Snap Inc. a réglé un procès sur les réseaux sociaux quelques jours avant son procès prévu. L’affaire allègue que la plateforme alimente la dépendance et nuit à la santé mentale des adolescents. L’accord a été divulgué devant un tribunal californien à Los Angeles. Le consensus met fin à une affaire majeure tandis que le litige plus large se poursuit. Le résultat évite une confrontation juridique qui aurait pu changer la façon dont le géant de la technologie exploite sa plateforme.
Selon les sources, le règlement a été annoncé mardi devant la Cour supérieure de Californie, à la suite d’un procès intenté par un jeune de 19 ans identifié comme KGM. Les documents du procès révèlent que le plaignant affirme que les algorithmes et les fonctionnalités de l’application encouragent une utilisation compulsive et aggravent la santé mentale de ses utilisateurs. Cependant, les conditions n’ont pas été rendues publiques. L’affaire a rapidement gagné en popularité, car le jugement aurait pu modifier la responsabilité sociale des entreprises impliquées.

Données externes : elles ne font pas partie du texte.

(* ===== verification/Sha256.v ===== *)
(** The digests the program computes with Go's [crypto/sha256], [crypto/hmac] and
    [encoding/hex] (FIPS 180-4, RFC 2104), executable on strings of bytes, with
    the length laws the components rely on.  No collision resistance is assumed
    anywhere: the theorems on digests are stated on the digested bytes. *)
From S2P Require Import Prelude GoStrings.

(** ** 32-bit words *)

Definition mask32 (z : Z) : Z := z mod 2 ^ 32.
Definition rotr (n x : Z) : Z :=
  Z.lor (Z.shiftr x n) (mask32 (Z.shiftl x (32 - n))).
Definition not32 (x : Z) : Z := Z.lxor x (2 ^ 32 - 1).

Definition big_sigma0 (x : Z) : Z := Z.lxor (rotr 2 x) (Z.lxor (rotr 13 x) (rotr 22 x)).
Definition big_sigma1 (x : Z) : Z := Z.lxor (rotr 6 x) (Z.lxor (rotr 11 x) (rotr 25 x)).
Definition small_sigma0 (x : Z) : Z := Z.lxor (rotr 7 x) (Z.lxor (rotr 18 x) (Z.shiftr x 3)).
Definition small_sigma1 (x : Z) : Z := Z.lxor (rotr 17 x) (Z.lxor (rotr 19 x) (Z.shiftr x 10)).
Definition choose (x y z : Z) : Z := Z.lxor (Z.land x y) (Z.land (not32 x) z).
Definition majority (x y z : Z) : Z :=
  Z.lxor (Z.land x y) (Z.lxor (Z.land x z) (Z.land y z)).

(** The constants are the first 32 bits of the fractional parts of the cube roots
    of the first 64 primes, and of the square roots of the first 8. *)
Definition is_prime (n : Z) : bool :=
  forallb (λ d, negb (n mod d =? 0)) (seqZ 2 (Z.sqrt n - 1)).
Definition primes : list Z := filter is_prime (seqZ 2 310).

(** The integer cube root, bit by bit from [2^bit]. *)
Fixpoint cube_root_from (bit : nat) (root z : Z) : Z :=
  let r := root + 2 ^ Z.of_nat bit in
  let root := if r ^ 3 <=? z then r else root in
  match bit with O => root | S bit => cube_root_from bit root z end.

Definition round_constants : list Z :=
  Eval vm_compute in (λ p, mask32 (cube_root_from 35 0 (p * 2 ^ 96))) <$> primes.
Definition initial_state : list Z :=
  Eval vm_compute in (λ p, mask32 (Z.sqrt (p * 2 ^ 64))) <$> take 8 primes.

(** ** Compression *)

(** The schedule, newest word first: [w] holds at least the last 16 words. *)
Fixpoint extend (n : nat) (w : list Z) : list Z :=
  match n with
  | O => w
  | S n =>
    let word := mask32 (small_sigma1 (nth 1 w 0) + nth 6 w 0
                        + small_sigma0 (nth 14 w 0) + nth 15 w 0) in
    extend n (word :: w)
  end.
Definition schedule (block : list Z) : list Z := reverse (extend 48 (reverse block)).

Definition sha_round (st : list Z) (kw : Z * Z) : list Z :=
  match st with
  | [a; b; c; d; e; f; g; h] =>
    let t1 := h + big_sigma1 e + choose e f g + kw.1 + kw.2 in
    let t2 := big_sigma0 a + majority a b c in
    [mask32 (t1 + t2); a; b; c; mask32 (d + t1); e; f; g]
  | _ => st
  end.

Definition compress (st block : list Z) : list Z :=
  let st' := foldl sha_round st (zip round_constants (schedule block)) in
  zip_with (λ a b, mask32 (a + b)) st st'.

(** ** Padding and rendering *)

Definition byte_of (w : Z) (i : Z) : Z := Z.shiftr w (8 * i) mod 256.
Definition word_bytes (w : Z) : list Z := [byte_of w 3; byte_of w 2; byte_of w 1; byte_of w 0].

Definition padded (m : list Z) : list Z :=
  let n := Z.of_nat (length m) in
  let zeros := Z.to_nat ((55 - n) mod 64) in
  m ++ [128] ++ replicate zeros 0 ++ word_bytes (Z.shiftr (8 * n) 32 mod 2 ^ 32)
    ++ word_bytes (8 * n mod 2 ^ 32).

Fixpoint words (fuel : nat) (l : list Z) : list Z :=
  match fuel, l with
  | S fuel, a :: b :: c :: d :: l =>
    (a * 2 ^ 24 + b * 2 ^ 16 + c * 2 ^ 8 + d) :: words fuel l
  | _, _ => []
  end.

Fixpoint blocks (fuel : nat) (l : list Z) : list (list Z) :=
  match fuel, l with
  | S fuel, _ :: _ => take 16 l :: blocks fuel (drop 16 l)
  | _, _ => []
  end.

Definition sha256_bytes (m : list Z) : list Z :=
  let p := padded m in
  let ws := words (length p) p in
  concat (word_bytes <$> foldl compress initial_state (blocks (length ws) ws)).

(** [sha256.Sum256]. *)
Definition sha256 (s : string) : string :=
  of_bytes (chr <$> sha256_bytes (code <$> bytes s)).

(** [hex.EncodeToString]. *)
Definition hex_digit (n : Z) : ascii := if n <? 10 then chr (48 + n) else chr (87 + n).
Definition hex_bytes (l : list ascii) : list ascii :=
  concat ((λ c, [hex_digit (code c / 16); hex_digit (code c mod 16)]) <$> l).
Definition hex (s : string) : string := of_bytes (hex_bytes (bytes s)).

Definition sha256_hex (s : string) : string := hex (sha256 s).

(** [hmac.New(sha256.New, key)] over one message. *)
Definition hmac_pad (key : list Z) (x : Z) : list Z :=
  (λ b, Z.lxor b x) <$> (key ++ replicate (64 - length key) 0).
Definition hmac_sha256 (key message : string) : string :=
  let k := code <$> bytes key in
  let k := if 64 <? Z.of_nat (length k) then sha256_bytes k else k in
  of_bytes (chr <$> sha256_bytes
    (hmac_pad k 0x5c ++ sha256_bytes (hmac_pad k 0x36 ++ (code <$> bytes message)))).

(** The standard test vectors. *)
Example sha256_abc :
  sha256_hex "abc" = "ba7816bf8f01cfea414140de5dae2223b00361a396177a9cb410ff61f20015ad".
Proof. vm_compute. reflexivity. Qed.
Example sha256_two_blocks :
  sha256_hex "abcdbcdecdefdefgefghfghighijhijkijkljklmklmnlmnomnopnopq" =
  "248d6a61d20638b8e5c026930c3e6039a33ce45964ff2167f6ecedd419db06c1".
Proof. vm_compute. reflexivity. Qed.
Example hmac_jefe :
  hex (hmac_sha256 "Jefe" "what do ya want for nothing?") =
  "5bdcc146bf60754e6a042426089575c75a003f089d2739839dec58b964ec3843".
Proof. vm_compute. reflexivity. Qed.

(** ** Laws *)

Lemma sha_round_length st kw : length st = 8%nat → length (sha_round st kw) = 8%nat.
Proof. intros H. repeat (destruct st as [|? st]; try done). Qed.

Lemma sha_rounds_length st l : length st = 8%nat → length (foldl sha_round st l) = 8%nat.
Proof.
  revert st. induction l as [|kw l IH]; intros st H; [done|].
  simpl. by apply IH, sha_round_length.
Qed.

Lemma compress_length st b : length st = 8%nat → length (compress st b) = 8%nat.
Proof.
  intros H. unfold compress. rewrite length_zip_with_l_eq; [done|].
  by rewrite H, sha_rounds_length.
Qed.

Lemma sha256_bytes_length m : length (sha256_bytes m) = 32%nat.
Proof.
  unfold sha256_bytes. set (bs := blocks _ _). clearbody bs.
  assert (H : ∀ st, length st = 8%nat → length (foldl compress st bs) = 8%nat).
  { induction bs as [|b bs IH]; intros st Hst; [done|]. simpl. by apply IH, compress_length. }
  specialize (H initial_state eq_refl). set (st := foldl _ _ _) in *. clearbody st.
  by do 9 (destruct st as [|? st]; try done).
Qed.

Lemma len_sha256 s : len (sha256 s) = 32.
Proof.
  rewrite len_bytes. unfold sha256. rewrite bytes_of_bytes, length_fmap, sha256_bytes_length. done.
Qed.

Lemma hex_bytes_cons c l :
  hex_bytes (c :: l) = hex_digit (code c / 16) :: hex_digit (code c mod 16) :: hex_bytes l.
Proof. done. Qed.

Lemma hex_bytes_length l : length (hex_bytes l) = (2 * length l)%nat.
Proof.
  induction l as [|c l IH]; [done|].
  rewrite hex_bytes_cons.
  simpl. rewrite IH. lia.
Qed.

Lemma len_hex s : len (hex s) = 2 * len s.
Proof. rewrite !len_bytes. unfold hex. rewrite bytes_of_bytes, hex_bytes_length. lia. Qed.

Lemma hex_digit_inj a b : 0 ≤ a < 16 → 0 ≤ b < 16 → hex_digit a = hex_digit b → a = b.
Proof.
  intros Ha Hb H%(f_equal code). unfold hex_digit in H.
  destruct (Z.ltb_spec a 10), (Z.ltb_spec b 10); rewrite !code_chr in H; lia.
Qed.

Lemma hex_bytes_inj l l' : hex_bytes l = hex_bytes l' → l = l'.
Proof.
  revert l'. induction l as [|c l IH]; intros [|c' l']; try done.
  rewrite !hex_bytes_cons. intros [= H1 H2 H3].
  pose proof (code_range c). pose proof (code_range c').
  apply hex_digit_inj in H1; [|split; [apply Z.div_pos|apply Z.div_lt_upper_bound]; lia..].
  apply hex_digit_inj in H2; [|apply Z.mod_pos_bound; lia..].
  f_equal; [|by apply IH]. apply (inj code).
  rewrite (Z.div_mod (code c) 16), (Z.div_mod (code c') 16) by done. congruence.
Qed.

#[export] Instance hex_inj : Inj (=) (=) hex.
Proof.
  intros a b H%(f_equal bytes). unfold hex in H. rewrite !bytes_of_bytes in H.
  by apply (inj bytes), hex_bytes_inj.
Qed.

(** Hexadecimal digits are lower-case letters and digits. *)
Definition hex_byte (c : ascii) : bool := in_range 48 57 (code c) || in_range 97 102 (code c).
Lemma hex_digit_byte n : 0 ≤ n < 16 → hex_byte (hex_digit n) = true.
Proof.
  intros Hn. unfold hex_byte, hex_digit, in_range.
  destruct (Z.ltb_spec n 10); rewrite code_chr; lia.
Qed.
Lemma hex_all s : all_bytes hex_byte (hex s) = true.
Proof.
  unfold all_bytes, hex. rewrite bytes_of_bytes. induction (bytes s) as [|c l IH]; [done|].
  rewrite hex_bytes_cons.
  pose proof (code_range c). cbn [forallb]. rewrite IH.
  rewrite !hex_digit_byte; [done|apply Z.mod_pos_bound; lia|].
  split; [apply Z.div_pos|apply Z.div_lt_upper_bound]; lia.
Qed.

#[global] Opaque sha256 hmac_sha256 hex.
#[global] Arguments sha256_hex : simpl never.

En outre, le procès mentionne également Meta, YouTube et TikTok. Aucun accord n’a encore été trouvé avec ces sociétés. Des documents internes cités par le plaignant indiquent que les employés ont exprimé leurs inquiétudes concernant les risques pour la santé mentale des adolescents il y a près de dix ans. La société a rejeté ces affirmations, les qualifiant de trompeuses et sélectives. Elle fait valoir que les exemples ont été pris hors contexte et ne reflètent pas ses efforts globaux visant à promouvoir une utilisation responsable et à fournir des outils de sécurité à ses utilisateurs.
Le procès met en avant des fonctionnalités telles que le défilement infini, la lecture automatique de la vidéo, les notifications push et les recommandations algorithmiques qui maintiennent l’engagement des utilisateurs. Cependant, les entreprises contredisent cet argument en affirmant que les outils ressemblent à des décisions éditoriales et constituent une parole protégée. Le directeur général de Snap, Evan Spiegel, devait témoigner, un moment considéré comme sans précédent.
La sélection du jury se poursuivra la semaine prochaine pour les accusés restants, car Meta, TikTok et YouTube font toujours face à des réclamations. Mark Zuckerberg, le PDG de Meta, devrait comparaître. Si le plaignant gagne le procès, le jugement changerait le paysage des médias sociaux et les responsabilités sociales des entreprises.